Advancing sustainability in fibre based food packaging

In the realm of food packaging, the quest for sustainability has become paramount as we seek alternatives to traditional materials that are both environmentally friendly and functional. Fibre based food packaging, derived primarily from renewable resources, has gained prominence for its eco-friendly attributes. The versatility of paper makes it adequate for different kinds of applications such as fast foods, frozen food, and liquid products. However, a critical consideration is its ability to resist different liquids, fats, water vapour and oxygen, a property traditionally associated with less sustainable materials. This plays a vital role in whether the packaging meets the criteria for each application or not.

by: Emma W Janco, Segment team leader Moulded fibre and Petter Bragd, Segment team leader Surface, BIM Kemi.

Fibre based packaging lacks inherent resistance to oil and grease, necessitating the incorporation of additional components to provide them grease resistance. Oil and grease resistance (OGR), is the ability to inhibit the penetration of grease, oils and fats. This is important to protect against the accidental transfer of oil, grease and fats from the product or package to the user, and to stop the aesthetic spoiling of the packaging caused by oils, grease and fats penetrating the substrate.

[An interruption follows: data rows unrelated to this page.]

(* ===== verification/Executor.v ===== *)
(** * The executor ([src/executor/])

    [Executor<MaxQueued>]: a bounded queue of works, run in order by
    [executeJobs], and a priority queue of timestamped tasks. The handlers of
    the works and the tasks are the application's: they are parameters, which
    return what they schedule on the executor, how they end and what they do
    to the rest of the program, [W]. Works and [Schedulable]s are pointers;
    [delete] is modelled, and so is the use of a deleted object. *)

From Stdlib Require Import ZArith Lia.
From stdpp Require Import base list gmap option sorting.
From S2P Require Import Prelude Lockfree.

Section executor.
Context {job task W : Type} `{EqDecision job} `{Hlf : Lockfree job}.

(** What a handler or a task schedules on the executor. *)
Inductive request :=
  | ScheduleJob (j : job)
  | ScheduleTask (t : task) (when : Z).

(** [bool AbstractWork::ready()], false only for a [FutureWork] whose future
    is not there yet; the handler of a work, with the work it returns; the
    tasks; [Server::onWorkError] and the destructor of a work, which may fail;
    and [Server::now]. *)
Context (ready : job → W → bool).
Context (handler : job → W → list request * outcome (option job) * W).
Context (run_task : task → W → list request * W).
Context (onWorkError destroy : job → ST W unit).
Context (now : W → Z).

Record Schedulable := mkSchedulable { s_task : task; s_when : Z }.

Record Executor := mkExecutor {
  _jobs : lf_queue job;
  _scheduledTasks : list positive;
  e_heap : gmap positive Schedulable;     (* the live [Schedulable]s *)
  e_next : positive;                      (* the next address *)
  e_freed : list job;                     (* the works deleted *)
  e_world : W;
}.

Definition set_jobs q (s : Executor) :=
  mkExecutor q (_scheduledTasks s) (e_heap s) (e_next s) (e_freed s) (e_world s).
Definition set_tasks l (s : Executor) :=
  mkExecutor (_jobs s) l (e_heap s) (e_next s) (e_freed s) (e_world s).
Definition set_heap h (s : Executor) :=
  mkExecutor (_jobs s) (_scheduledTasks s) h (e_next s) (e_freed s) (e_world s).
Definition set_world w (s : Executor) :=
  mkExecutor (_jobs s) (_scheduledTasks s) (e_heap s) (e_next s) (e_freed s) w.
Definition set_freed l (s : Executor) :=
  mkExecutor (_jobs s) (_scheduledTasks s) (e_heap s) (e_next s) l (e_world s).

(** A step of the rest of the program. *)
Definition outside {A} (m : ST W A) : ST Executor A := λ s,
  let '(r, w) := m (e_world s) in (r, set_world w s).

(** [delete job] *)
Definition free_job (j : job) : ST Executor unit :=
  _ ← outside (destroy j); modify (λ s, set_freed (j :: e_freed s) s).

Definition Executor_new (w : W) : Executor := mkExecutor lf_empty [] ∅ 1 [] w.

(** [schedule(AbstractWork* job)]: the result of [push] is ignored. *)
Definition schedule_job (j : job) : ST Executor unit :=
  modify (λ s, set_jobs (lf_push j (_jobs s)).2 s).

(** [schedule(SchedulableTask&& task, TimePoint when)] *)
Definition schedule_task (t : task) (when : Z) : ST Executor unit :=
  modify (λ s, mkExecutor (_jobs s) (_scheduledTasks s ++ [e_next s])
                 (<[e_next s := mkSchedulable t when]> (e_heap s)) (Pos.succ (e_next s))
                 (e_freed s) (e_world s)).

Definition run_request (r : request) : ST Executor unit :=
  match r with
  | ScheduleJob j => schedule_job j
  | ScheduleTask t when => schedule_task t when
  end.

(** [AbstractWork::call]: a [ReadOutOfBounds] of the handler is caught. *)
Definition call (j : job) : ST Executor (bool * option job) :=
  s ← get;
  let '(reqs, res, w) := handler j (e_world s) in
  _ ← modify (set_world w);
  _ ← for_each run_request reqs;
  match res with
  | Ok next => mret (true, next)
  | Fail (Throw ReadOutOfBounds) =>
      _ ← outside (onWorkError j);
      mret (false, None)
  | Fail e => fail e
  end.

(** The loop over the works: whether all succeeded, and what to reschedule. *)
Fixpoint job_loop (fuel : nat) (reschedule : list job) : ST Executor (bool * list job) :=
  match fuel with
  | O => fail NoFuel
  | S fuel =>
      s ← get;
      match lf_pop (_jobs s) with
      | None => mret (true, reschedule)
      | Some (j, q) =>
          _ ← put (set_jobs q s);
          if bool_decide (j ∈ e_freed s) then fail (UB Dangling)
          else if ready j (e_world s) then
            '(success, next) ← call j;
            _ ← free_job j;
            if success : bool then job_loop fuel (reschedule ++ option_list next)
            else mret (false, reschedule)
          else job_loop fuel (reschedule ++ [j])
      end
  end.

(** [st->when] *)
Definition when_of (p : positive) : ST Executor Z :=
  s ← get;
  match e_heap s !! p with
  | Some st => mret (s_when st)
  | None => fail (UB Dangling)
  end.

(** [SchedulableComparator]: [a] goes below [b]. *)
Definition before (a b : Z) : bool := (a <? b)%Z.

(** The element that no other is above: the first of the greatest ones. *)
Fixpoint greatest (l : list (positive * Z)) : option (positive * Z) :=
  match l with
  | [] => None
  | x :: l =>
      match greatest l with
      | Some y => Some (if before x.2 y.2 then y else x)
      | None => Some x
      end
  end.

(** [_scheduledTasks.top()] with its [when]; the order compares the [when]s
    of the elements, so none may be dangling. *)
Definition top : ST Executor (option (positive * Z)) :=
  s ← get;
  whens ← map_each (λ p, w ← when_of p; mret (p, w)) (_scheduledTasks s);
  mret (greatest whens).

(** [_scheduledTasks.pop()] *)
Definition pop_task : ST Executor unit :=
  t ← top;
  match t with
  | Some (p, _) => modify (λ s, set_tasks (filter (λ p', p' ≠ p) (_scheduledTasks s)) s)
  | None => mret tt
  end.

Fixpoint task_loop (fuel : nat) : ST Executor unit :=
  match fuel with
  | O => fail NoFuel
  | S fuel =>
      t ← top;
      s ← get;
      match t with
      | None => mret tt
      | Some (p, when) =>
          if (when <? now (e_world s))%Z then
            match e_heap s !! p with
            | None => fail (UB Dangling)
            | Some st =>
                let '(reqs, w) := run_task (s_task st) (e_world s) in
                _ ← modify (set_world w);
                _ ← for_each run_request reqs;
                _ ← pop_task;
                _ ← modify (λ s, set_heap (delete p (e_heap s)) s);
                task_loop fuel
            end
          else mret tt
      end
  end.

(** The works, and whether to go on: an error ends [executeJobs]. *)
Definition run_jobs (fuel : nat) : ST Executor bool :=
  '(success, reschedule) ← job_loop fuel [];
  if success : bool then _ ← for_each schedule_job reschedule; mret true else mret false.

Definition executeJobs (fuel : nat) : ST Executor unit :=
  success ← run_jobs fuel;
  if success : bool then task_loop fuel else mret tt.

(** The destructor deletes the works and the tasks that are left. *)
Fixpoint delete_jobs (fuel : nat) : ST Executor unit :=
  match fuel with
  | O => fail NoFuel
  | S fuel =>
      s ← get;
      match lf_pop (_jobs s) with
      | None => mret tt
      | Some (j, q) =>
          _ ← put (set_jobs q s);
          if bool_decide (j ∈ e_freed s) then fail (UB Dangling)
          else _ ← free_job j; delete_jobs fuel
      end
  end.

Fixpoint delete_tasks (fuel : nat) : ST Executor unit :=
  match fuel with
  | O => fail NoFuel
  | S fuel =>
      t ← top;
      match t with
      | None => mret tt
      | Some (p, _) =>
          _ ← pop_task;
          _ ← modify (λ s, set_heap (delete p (e_heap s)) s);
          delete_tasks fuel
      end
  end.

Definition Executor_dtor (fuel : nat) : ST Executor unit :=
  _ ← delete_jobs fuel; delete_tasks fuel.

(** ** The works are served in order *)

(** One work, as the loop treats it: what it leaves for the next round. *)
Definition serve (j : job) (w : W) : list job * W :=
  if ready j w then
    match handler j w with
    | (_, Ok next, w') => (option_list next, (destroy j w').2)
    | (_, Fail _, w') => ([], w')
    end
  else ([j], w).

Fixpoint serve_all (js : list job) (w : W) : list job * W :=
  match js with
  | [] => ([], w)
  | j :: js => let '(l, w1) := serve j w in let '(l', w2) := serve_all js w1 in (l ++ l', w2)
  end.

(** The works among [js] that are deleted. *)
Definition gone (j : job) (w : W) : list job := if ready j w then [j] else [].

Fixpoint gone_all (js : list job) (w : W) : list job :=
  match js with
  | [] => []
  | j :: js => gone j w ++ gone_all js (serve j w).2
  end.

Definition is_task (r : request) : bool :=
  match r with ScheduleTask _ _ => true | ScheduleJob _ => false end.

(** The handlers of [js] succeed, and put no work in the queue meanwhile; the
    works can be deleted. *)
Fixpoint serves (js : list job) (w : W) : Prop :=
  match js with
  | [] => True
  | j :: js =>
      (ready j w = true → ∃ reqs next w', handler j w = (reqs, Ok next, w') ∧ Forall is_task reqs ∧
        (destroy j w').1 = Ok tt) ∧
      serves js (serve j w).2
  end.

Lemma run_tasks_requests reqs s :
  Forall is_task reqs →
  ∃ s', for_each run_request reqs s = (Ok tt, s') ∧ _jobs s' = _jobs s ∧
        e_freed s' = e_freed s ∧ e_world s' = e_world s.
Proof.
  intros Hr. revert s. induction Hr as [|r reqs Hr _ IH]; intros s; [by eexists|].
  destruct r as [|t when]; [done|]. cbn [for_each]. unfold mbind, ST_bind. cbn [run_request].
  unfold schedule_task, modify. cbn beta iota. set (s1 := mkExecutor _ _ _ _ _ _).
  destruct (IH s1) as (s' & Hrun & Hj & Hf & Hw). exists s'. by rewrite Hrun, Hj, Hf, Hw.
Qed.

Lemma gone_elem j j' w : j' ∈ gone j w → j' = j.
Proof. unfold gone. destruct (ready j w); [by intros ?%list_elem_of_singleton|by intros ?%elem_of_nil]. Qed.

Lemma gone_all_elem js j w : j ∈ gone_all js w → j ∈ js.
Proof.
  revert w. induction js as [|j' js IH]; intros w; [done|]. cbn. intros [->%gone_elem|Hin]%elem_of_app; [by left|].
  right. by eapply IH.
Qed.

Context {cap : nat} `{!LockfreeLaws job (Some cap)}.

(** One turn of the loop, for a work that does not fail. *)
Lemma job_loop_serve j js s :
  lf_contents (_jobs s) = j :: js → j ∉ e_freed s → serves [j] (e_world s) →
  ∃ s', (∀ fuel resched, job_loop (S fuel) resched s
                         = job_loop fuel (resched ++ (serve j (e_world s)).1) s') ∧
    lf_contents (_jobs s') = js ∧ e_world s' = (serve j (e_world s)).2 ∧
    e_freed s' ⊆ gone j (e_world s) ++ e_freed s.
Proof.
  intros Hc Hf [Hs _]. destruct (lf_pop_cons _ _ _ Hc) as (q & Hq & Hq').
  cbn [job_loop]. unfold mbind at 1, ST_bind at 1, get at 1. rewrite Hq. cbn beta iota.
  unfold mbind at 1, ST_bind at 1, put at 1. rewrite bool_decide_false by done.
  unfold serve, gone. destruct (ready j (e_world s)) eqn:Er.
  - destruct (Hs eq_refl) as (reqs & next & w' & Hh & Hr & Hd).
    unfold call, mbind, ST_bind, get, modify. cbn [set_jobs e_world]. rewrite Hh. cbn beta iota.
    set (s1 := set_world w' _).
    destruct (run_tasks_requests reqs s1 Hr) as (s2 & -> & Hj & Hfr & Hw).
    unfold mret, ST_ret. cbn beta iota.
    unfold free_job, outside, mbind, ST_bind. rewrite Hw. cbn [e_world set_world s1].
    destruct (destroy j w') as [r w2]. cbn in Hd. subst r.
    eexists. split; [done|]. cbn. rewrite Hj, Hfr. done.
  - exists (set_jobs q s). split; [done|]. cbn. split_and!; [done|done|]. set_solver.
Qed.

Without a proper protection, oils and liquids can soak into the package and cause the paper fibres to degrade, compromising the package’s structure and creating stains and blotches. The key to expanding the use of fibre based packaging for new and more demanding end-uses is chemistry. Chemistry enables renewable fibre based packaging that not only meet high standards of functionality, durability and safety but also maintain complete recyclability.

Historically, the most common commercial method for imparting oil and grease resistant properties to fibre based food packaging involves the use of plastic or harmful compounds such as per – and polyfluoroalkyl substances, PFAS. Plastic is the predominant raw material in packaging applications, primarily owing to its cost-effectiveness and protective attributes. However, plastic films can cause issues with repulpability and compostability of the final product.

The BIM Barrier Standard helps to identify which
properties are required. To meet the requirements up to three different barriers can then be applied in up to three layers.

The non-recyclable and non-biodegradable characteristics of plastic raise significant concerns about environmental impact, contributing to pollution in both landfills and aquatic ecosystems. Consequently, plastic pollution in the oceans inflicts harm on organisms and sea life. EU rules on single-use plastic products (SUPD) aim to prevent and reduce the impact of certain plastic products on the environment – in particular the marine environment – and on human health.

PFAS are a diverse group of synthetic chemicals with strong carbon-fluorine bonds that are chemically inert and resistant to high temperatures. However, they are often referred to as “forever chemicals” due to their bio persistence, leading to irreversible environmental exposure and accumulation. Furthermore, exposure to PFAS has been linked to carcinogenic effects and potential disruption of the human endocrine and reproductive systems.

This has led to a number of proposed bans and restrictions in several countries, including a restriction proposed by five EU-countries and submitted to ECHA on January 13, 2023. To enhance sustainability and diminish the environmental impact of plastics and PFAS, it is imperative to seek alternative chemistries for fibre based packaging.

There are various application methods employed to impart PFAS and plastic free oil and grease resistance to fibre based packaging. The choice of application method depends on various factors, including the properties of the additives, the desired level of resistance, the type of packaging being produced, and the specific requirements of the end-use applications.

Case study of BIM Dual Barrier concept. Test of BIM Barrier™ coating on BIM Oilguard™ treated paper, 190 gsm compared to PFAS treated paper.

Each method offers a unique approach to achieving effective oil and grease resistance. Manufacturers may choose the method that best suits their production processes and the characteristics they want to impart to the final paper product. At BIM Kemi, they have developed different chemical concepts adapted to specific customer requirements; wet end additives, barrier coatings and combination systems for high demand barrier properties.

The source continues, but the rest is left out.